Review RLS policies for performance: (1) Policies that call functions per-row instead of inlining the auth check, (2) Policies that JOIN large tables — these become per-row subqueries, (3) Missing index on the column compared to auth.uid(), (4) `auth.uid()` invoked multiple times per policy instead of cached. Suggest specific indexes and rewrites.

14. RLS 漏洞 → 红队场景

Take the policies below and write 5 red-team scenarios: each is a JWT + a SQL query + the expected (denied) result. Then say which of the 5 would actually succeed against current policies and why. Use this as a regression-test seed.

15. RLS 发现 → 修复计划

最后跑——把发现转成 migration 序列。

Take all RLS findings above and group them into ordered migrations.
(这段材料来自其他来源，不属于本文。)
(* ===== verification/_CoqProject ===== *)
-Q . S2P
Prelude.v
Param.v
Bytes.v
Kalloc.v
Ualloc.v
Bio.v
Virtio.v
Log.v
Blocks.v
Bmap.v
Fs.v
Inodes.v
FsFile.v
Trunc.v
Dirs.v
Mkfs.v
Boot.v
Mbuf.v
Pages.v
PageTable.v
UserMem.v
Pipe.v
Console.v
Net.v
E1000.v
SleepLock.v
Process.v
(* ===== verification/Prelude.v ===== *)
(** * xv6rs: a verification development

    xv6rs is a port of the teaching kernel xv6 to Rust for RISC-V.  This
    library models its storage stack, its memory management, its network stack, its
    processes, console, pipes and sleep locks as Rocq functions, and proves what makes them correct.  It also
    models [mkfs], which builds the disk image, and the allocator of user
    programs.  All paths below are relative to [src/].

    ** Method

    Every function of the code is a definition of the same name.  Stateful code
    is a function in the monad [M S A] of this file: a state in, an [outcome]
    out.  An outcome is a result with a new state, a panic (the build aborts on
    panic, so nothing runs afterwards), a call that went to sleep, a loop that
    ran out of fuel, or undefined behaviour ([Undef]: an access outside of the object a raw pointer was
    made for, an enum without a valid value).  [wp m s Q] is total correctness: [m] returns from [s]
    without panic, sleep, lack of fuel or undefined behaviour, and the result satisfies [Q].
    Machine integers are [Z] with their wrap-around written out ([wrap], [⊞],
    [⊟], [⊠] for [usize], [u32_add] and the like for [u32]), as in the release
    build, whose overflow checks are off.  Components that call each other are
    joined by type classes: the client is proved against the class, and the
    implementation's theorems give its instance.

    ** The files

    - [Prelude.v]: outcomes, the monad, [wp] and its rules, machine integers,
      generic lemmas on lists and [step_by] ranges.  [Param.v]: the constants
      of [kernel/src/param.rs].  [Bytes.v]: little-endian encodings of
      [repr(C)] data.
    - [Kalloc.v]: the kernel heap, [kernel/src/kalloc/linked_list.rs].  A state
      is the chain of free regions.  Blocks handed out are disjoint, aligned and
      inside the heap from every reachable state; [alloc] is first fit; and the
      gap left by an over-aligned allocation is lost.
    - [Ualloc.v]: the user allocator, [user/src/allocator.rs], over the class
      [Sbrk] (the system call).  The same safety holds as long as [sbrk]
      succeeds; two theorems show a request that takes all memory although it fits in a few pages, and the
      corruption after a failed [sbrk].
    - [Bio.v]: the buffer cache, [kernel/src/bio.rs].  The LRU list with its
      pointers and the buffers with their locks refine an abstract cache
      ([cabs]) in which a block is its contents and a lock.
    - [Virtio.v]: the disk driver, [kernel/src/virtio.rs], over the class
      [VirtioDevice] (the device).  An invariant over all interleavings of
      requests, the device and interrupts; a request has the effect on the disk
      that [Bio.v] assumes.  The device is assumed to serve requests in order and without
      error, which the virtio specification does not promise.
    - [Log.v]: the write-ahead log, [kernel/src/log.rs], on [Bio.v].  A crash
      after any prefix of the device writes recovers a committed state.
    - [Blocks.v]: the class [BlockOps] through which file-system code reaches
      blocks inside a transaction, its laws, and the instance by the cache and
      the log; and three operations that are admitted together and overrun the log.
    - [Bmap.v]: the super block and the free-block bitmap,
      [kernel/src/superblock.rs] and [kernel/src/bmap.rs], against [BlockLaws].
    - [Fs.v], [FsFile.v]: [kernel/src/fs.rs].  [Fs.v] holds the operations
      (inode table, inodes on disk, block map, contents, directories, paths,
      [create], [unlink]) and the theorems on inodes and path elements;
      [FsFile.v] proves that [readi] and [writei] read and update the contents
      of a file through direct, indirect and double-indirect blocks.
    - [Mkfs.v], [Boot.v]: [mkfs/src/main.rs].  The image has the layout the
      kernel expects (every read of a program file is taken to fill the buffer up to the
      end of the file), and the kernel's log recovers it, locks the root inode
      and reads the directory entries that [mkfs] wrote.
    - [Pages.v]: the class [PageAlloc] and its instance by [Kalloc.v].
      [PageTable.v], [UserMem.v]: [kernel/src/page_table.rs] and [kvm_map] of
      [kernel/src/kvm.rs].  Physical memory is typed into tables and data
      frames.  The theorems describe mapping, growing, shrinking and cloning
      address spaces and the copies between kernel and user memory as changes of
      the memory a program sees ([umem]).
    - [Pipe.v]: pipes, the [Pipe] branches of [kernel/src/file.rs], over the
      class [ProcMem], with the instance by page tables.  In every interleaving of
      readers and writers the bytes come out first in first out.
    - [SleepLock.v]: [kernel/src/sleeplock.rs] with [Proc::sleep]
      ([kernel/src/proc.rs]), [wakeup] and [find_runnable]
      ([kernel/src/process.rs]) and the switch of [kernel/src/cpu.rs], as a step
      relation over any number of processes.  Mutual exclusion and no lost
      wakeup hold in every reachable state; a deadlock between [sleep] and
      [wakeup] is reachable.
    - [Inodes.v], [Trunc.v], [Dirs.v]: more of [kernel/src/fs.rs].  The inode table counts
      exactly the references handed out by [iget] and [idup] and returned by
      [iput], and the last [iput] of an inode without links frees it and its blocks on disk;
      [dirlink] enters a name where [dirlookup] then finds it.
    - [Mbuf.v]: packet buffers, [kernel/src/mbuf.rs], over the class [BoxHeap]
      with the instance by [Kalloc.v].  [Net.v]: [kernel/src/net], over the
      classes [Nic] (the card) and [ProcMem].  A datagram written to a socket is
      what the peer's socket reads; for every frame that arrives it is decided whether the
      kernel handles it, panics or has undefined behaviour; [connect] always finds a
      port; the byte swaps reverse bytes.
    - [E1000.v]: the driver of the network card, [kernel/src/e1000.rs], over the class
      [Regs] (the registers); it gives the instance of [Nic].  In every
      interleaving with the card frames are sent in order and uncorrupted, the
      interrupt delivers what has arrived, and a full ring stalls for good.  The card takes no step
      while the interrupt handler runs, and its last wake-up, on the address of the
      driver, on which no process sleeps, is left out.
    - [Console.v]: the console and its UART, [kernel/src/console.rs] and [kernel/src/uart.rs], over
      the class [Uart] (the registers).  The interrupt handler edits and commits lines as a
      reference line editor does, [read] takes from the committed characters,
      and a writer that sleeps on a full transmit buffer is not woken.
    - [Process.v]: the life of a process, [kernel/src/process.rs] and parts of
      [kernel/src/proc.rs], over the class [ProcRes] (pages, files, inodes, the log).  The state is
      the table of processes, the parents and the next process id; [step]
      interleaves the calls of all processes.  The tree of processes stays
      sound, [exit] gets through and hands its children to the init process, [wait] and [fork]
      are described on every branch.

    ** Fuel and bounds

    Loops over a list or a range are structural.  Fuel is used where the code
    loops on a condition.  The copies between kernel and user memory get the
    number of bytes and a string copy one more than its buffer, each round
    moving at least one byte; [readi], [writei] and [iappend] get [n / BSIZE + 2]
    rounds, since every round but the first and the last moves a whole block; a
    pipe write gets the bytes left; walks of the LRU list get one more than its
    length; a chain of descriptors gets the size of the table; [recv] gets one round
    more than the ring has descriptors; folding the sum of the IP checksum gets
    three rounds, of which two can be needed; [start] gets one round more than the
    transmit buffer holds, [drain] one more than the sixteen characters of the chip, and
    the wait for the transmit register the patience that the class [Uart] promises.  The theorems on
    these loops are stated with [wp] or with the resulting [Done], which exclude
    running out of fuel, so the bounds are proved to be enough.  [Virtio.intr] and
    [Ualloc.alloc] take their fuel as an argument: the theorems on them ask for
    as many rounds as there are served requests, or prove for a given fuel that
    it does not suffice ([used_index_wraps] below [2^32 - 65535] rounds,
    [unlucky_alloc_drains_memory] as long as [sbrk] has the memory).

    ** Modelled without a theorem

    These operations are executable definitions; nothing is proved of them alone:
    - in [Fs.v] [ialloc], the path walk [namex] (fuel: one round per
      byte of the path), [create] and [unlink];
    - in [PageTable.v] [drop_table] (fuel: the three levels),
      [alloc_user_page_table], [uvm_init], [uvm_clear] and [kvm_init];
    - in [Console.v] [write] and [uart_init]; in [Process.v] [exit], of which the two
      halves are proved apart.

    ** Not modelled

    - Of [kernel/src/proc.rs] and [process.rs] the mapping of kernel stacks, contexts, [mmap], the
      dispatch of system calls and the decoding of their arguments; [proc/syscall.rs] and
      [proc/elf.rs], which call the operations of the other components.
      [Process.v] covers their effect on the table: a system call may change all that its
      process owns, but leaves it a page table, a trap frame and a directory.
    - The inode, device and socket branches of [kernel/src/file.rs], which pass
      calls on to [fs.rs], [console.rs] and [net/].
    - Interrupt masking ([push_off], [pop_off]) and the memory orderings of
      spin locks: [SleepLock.v] assumes sequentially consistent memory.
    - [net/tcp.rs], which only declares a header, and [pci.rs], which writes the
      configuration space of the card.
    - Traps, boot code, control registers and assembly ([trap.rs], [start.rs],
      [register/], the [.S] files): their meaning is that of the hardware, which
      is not part of the sources.
    - The user library and sample programs other than the allocator: thin
      wrappers over system calls. *)

From Stdlib Require Export ZArith Lia.
From stdpp Require Export base tactics numbers option gmap strings list list_numbers.

#[global] Open Scope Z_scope.

(** ** Notations of the development *)

Declare Scope xv6_scope.
Delimit Scope xv6_scope with xv6.
#[global] Open Scope xv6_scope.

(** ** Outcomes

    A call of kernel code either returns, aborts (the workspace sets
    [panic = "abort"] in both profiles, so no state survives a panic), or
    goes to sleep waiting for another process.  A [while] loop over a pointer
    chain is modelled with fuel, and [OutOfFuel] records that the fuel ran
    out.  [Undef] is undefined behaviour: an access outside of an object, or an enum that
    holds none of its values; the source does not say what follows.  Total
    correctness ([wp] below) excludes all but a return. *)

Inductive outcome (A : Type) : Type :=
| Done (a : A)
| Panic (msg : string)
| Sleep
| OutOfFuel
| Undef.
Arguments Done {A} _.
Arguments Panic {A} _.
Arguments Sleep {A}.
Arguments OutOfFuel {A}.
Arguments Undef {A}.

(** Rust's [Result<T, &'static str>]. *)
Inductive result (A : Type) : Type :=
| Ok (a : A)
| Err (msg : string).
Arguments Ok {A} _.
Arguments Err {A} _.

(** ** The state monad with panics *)

Definition M (S A : Type) : Type := S -> outcome (A * S).

Definition ret {S A} (a : A) : M S A := fun s => Done (a, s).
Definition bind {S A B} (m : M S A) (k : A -> M S B) : M S B :=
  fun s => match m s with
           | Done (a, s') => k a s'
           | Panic msg => Panic msg
           | Sleep => Sleep
           | OutOfFuel => OutOfFuel
           | Undef => Undef
           end.
Definition panic {S A} (msg : string) : M S A := fun _ => Panic msg.
Definition sleep {S A} : M S A := fun _ => Sleep.
Definition out_of_fuel {S A} : M S A := fun _ => OutOfFuel.
Definition undefined {S A} : M S A := fun _ => Undef.
Definition get {S} : M S S := fun s => Done (s, s).
Definition put {S} (s : S) : M S unit := fun _ => Done (tt, s).
Definition modify {S} (f : S -> S) : M S unit := fun s => Done (tt, f s).
Definition assert {S} (b : bool) (msg : string) : M S unit :=
  if b then ret tt else panic msg.
(** [o.unwrap()] / [o.expect(msg)] *)
Definition unwrap {S A} (o : option A) (msg : string) : M S A :=
  match o with Some a => ret a | None => panic msg end.

(** Following a raw pointer to an object that may not be there. *)
Definition deref {S A} (o : option A) : M S A :=
  match o with Some a => ret a | None => undefined end.

(** [l[i]], which panics out of bounds. *)
Definition get_at {S A} (l : list A) (i : nat) : M S A := unwrap (l !! i) "index out of bounds".

Notation "'let!' x := m 'in' k" := (bind m (fun x => k))
  (at level 10, x name, m at level 100, k at level 200) : xv6_scope.
Notation "'let!' ' p := m 'in' k" := (bind m (fun x => match x with p => k end))
  (at level 10, p pattern, m at level 100, k at level 200) : xv6_scope.
Notation "m ;; k" := (bind m (fun _ => k))
  (at level 100, k at level 200, right associativity) : xv6_scope.

Lemma bind_Done {S A B} (m : M S A) (k : A -> M S B) s a s' :
  m s = Done (a, s') -> bind m k s = k a s'.
Proof. unfold bind. by intros ->. Qed.

Lemma bind_Sleep {S A B} (m : M S A) (k : A -> M S B) s : m s = Sleep -> bind m k s = Sleep.
Proof. unfold bind. by intros ->. Qed.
For each migration: (1) Title, (2) SQL diff (DROP / CREATE / ALTER), (3) Pre-deploy check (count rows that would now be denied — sanity check), (4) Rollback. Mark which migrations need maintenance windows.

容易踩的坑

只看 USING 不看 WITH CHECK——UPDATE / INSERT 泄漏悄悄过。
“内部代码”无脑信 service_role 不重新检查所有权——每条 service_role 路径都是特权面。
auth.uid() 比错列（id 而不是 user_id）——零行结果掩盖了 bug。
开了 RLS 但没 FORCE ROW LEVEL SECURITY——表 owner 查询绕过策略。
Realtime 发布的表 SELECT 策略松——泄漏面成倍放大。
混用角色查询来源（profile 表 vs JWT）——改角色时有竞态。
RLS PR 跳过 migration review——被删的策略看起来是”加了安全”，其实是回归。

优化技巧

永远先跑模板 1（启用覆盖）——RLS 没开，其他审计都没意义。
强制 reviewer 写一个红队场景（模板 14），能挖出静态 review 漏的。
多租户应用，所有策略的 auth.jwt() claim 提取要一致。
用 WITH 子句或函数把 auth.uid() 缓存，性能更好。
配合 service_role 审计跑——大多数泄漏在那里不在策略文本。
每次 migration PR 后重跑审计——RLS 状态会悄悄漂移。
把策略快照存到 /supabase/policies.snapshot.sql，diff over time。

FAQ

不运行怎么测策略？: 静态 review 覆盖结构。运行时用 Supabase 的 select set_config('request.jwt.claims', ...) 在 psql 模拟用户。
AI 能直接生成策略吗？: 能出初稿，但生成的策略一定要跑这套 review——常漏 WITH CHECK 和角色过滤。
应用做了鉴权还要 RLS 吗？: 要。应用层只要有人绕到 DB 直连（PostgREST、SQL editor、anon key 泄漏），鉴权就失守。RLS 是最后一道。
开 RLS 后 SELECT 零行？: 默认 deny。至少要一个匹配该用户行的 SELECT 策略。跑模板 3 找缺策略。
service_role 调用都要重新检查所有权吗？: 只要接收用户提供的标识，就要。重新检查或用 SECURITY INVOKER 函数包一层。
怎么防止 UPDATE profiles 提权？: 加列级 check 或 trigger 拒绝 authenticated 用户改 role 字段。模板 10 覆盖了。